What is even more fascinating is the utter depression that sinks in upon discovering your personal type number. Having to confront, in lucidly written prose, the root of all the self-imposed suffering in your life, the counter-productive behavior, the absence of growth...this is the unveiling process. This how you figure out where progress can be made.
While discerning my Enneagram grouping into the type six category allowed me to recognize my root sin as fear--which, among other things, means that I easily succumb to self-doubt, long for certainty in everything, and set myself up for failure (because success is never guaranteed)--it also showed me the path to "redemption". Redeemed sixes are those people who ultimately come to know a balance between what is real and what isn't, learning to master their fear of the unknown and to replace it with a confidence in what is.

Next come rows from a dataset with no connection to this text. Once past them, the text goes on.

(** Every number is a literal the decoder reads. *)
Fixpoint literals (v : json) : bool :=
  match v with
  | JNumber n => bool_decide (parse_number n = Some (n, ""%string))
  | JArray l => forallb literals l
  | JObject l => forallb (fun kv => literals kv.2) l
  | _ => true
  end.

(** The nesting of arrays and objects. *)
Fixpoint depth (v : json) : Z :=
  match v with
  | JArray l => 1 + foldr (fun x n => Z.max (depth x) n) 0 l
  | JObject l => 1 + foldr (fun kv n => Z.max (depth kv.2) n) 0 l
  | _ => 0
  end.

(** A value as it comes back: strings without invalid bytes, and the members of
    an object in the order of their keys, the last of duplicates kept. *)
Fixpoint normal (v : json) : json :=
  match v with
  | JString s => JString (unquoted s)
  | JArray l => JArray (normal <$> l)
  | JObject l =>
    let m : gmap string json := foldl (fun m kv => <[kv.1 := normal kv.2]> m) ∅ l in
    JObject ((fun k => (unquoted k, default JNull (m !! k))) <$> sort_strings (map_to_list m).*1)
  | v => v
  end.

Lemma sort_strings_proper l l' : l ≡ₚ l' -> sort_strings l = sort_strings l'.
Proof.
  intros Hp. apply (StronglySorted_unique String.le); [apply sort_strings_sorted..|].
  by rewrite !sort_strings_perm.
Qed.

(** The keys of a map in order. *)
Definition sorted_keys {A} (m : gmap string A) : list string := sort_strings (map_to_list m).*1.

Lemma sorted_keys_fmap {A B} (f : A -> B) (m : gmap string A) : sorted_keys (f <$> m) = sorted_keys m.
Proof.
  apply sort_strings_proper. rewrite map_to_list_fmap, <- list_fmap_compose. by apply reflexive_eq, list_fmap_ext.
Qed.

Lemma elem_of_sorted_keys {A} (m : gmap string A) k : k ∈ sorted_keys m <-> is_Some (m !! k).
Proof.
  unfold sorted_keys. rewrite elem_of_sort_strings, list_elem_of_fmap. split.
  - intros ([k' v] & -> & Hin%elem_of_map_to_list). by exists v.
  - intros [v Hv]. exists (k, v). split; [done|]. by apply elem_of_map_to_list.
Qed.

Lemma NoDup_sorted_keys {A} (m : gmap string A) : NoDup (sorted_keys m).
Proof. unfold sorted_keys. apply NoDup_sort_strings, NoDup_fst_map_to_list. Qed.

Lemma foldl_members {A} (f : json -> A) (l : list (string * json)) :
  foldl (fun m kv => <[kv.1 := f kv.2]> m) (∅ : gmap string A) l = f <$> members_map l.
Proof.
  unfold members_map. rewrite <- (fmap_empty f). generalize (∅ : gmap string json).
  induction l as [|kv l IH]; intros m; [done|]. cbn [foldl]. rewrite <- fmap_insert. apply IH.
Qed.

Lemma elem_of_members_map l k v : members_map l !! k = Some v -> (k, v) ∈ l.
Proof.
  unfold members_map. assert (H : forall m : gmap string json, foldl (fun m kv => <[kv.1 := kv.2]> m) m l !! k = Some v ->
    m !! k = Some v \/ (k, v) ∈ l).
  { induction l as [|[k' v'] l IH]; intros m Hm; [by left|]. cbn [foldl] in Hm.
    apply IH in Hm as [Hm|Hm]; [|right; by right]. destruct (decide (k = k')) as [->|Hn].
    - rewrite lookup_insert_eq in Hm. simplify_eq. right. left.
    - rewrite lookup_insert_ne in Hm by done. by left. }
  intros [Hm|Hm]%H; [|done]. by rewrite lookup_empty in Hm.
Qed.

What I outlined above is the particular cycle a type six must endure, and it varies for each number grouping. What doesn't vary is the fact that we all have something to work on. If we ask ourselves honestly, we probably already know what this something is. The Enneagram can help us figure out what our root insecurities are, but the most important thing is to realize how they drive us to behave in counterproductive ways. This is the first step to figuring out the redemptive pattern. Perhaps the hardest thing to come to terms with is the fact that you are not, in fact, unique. You are a cliché of your number. But this can be a good thing too, since it means you are never alone: there will be many other people out there struggling with the same issues you have on their own life journeys.
The redemption process is your life's task, so this blog is not meant to get you running out there to "fix" yourself. Hopefully it gets you interested in thinking about how the way you behave in one part of your life is generally how you'll behave in all parts, such that changing the root of the problem in one area will have benefits across the board.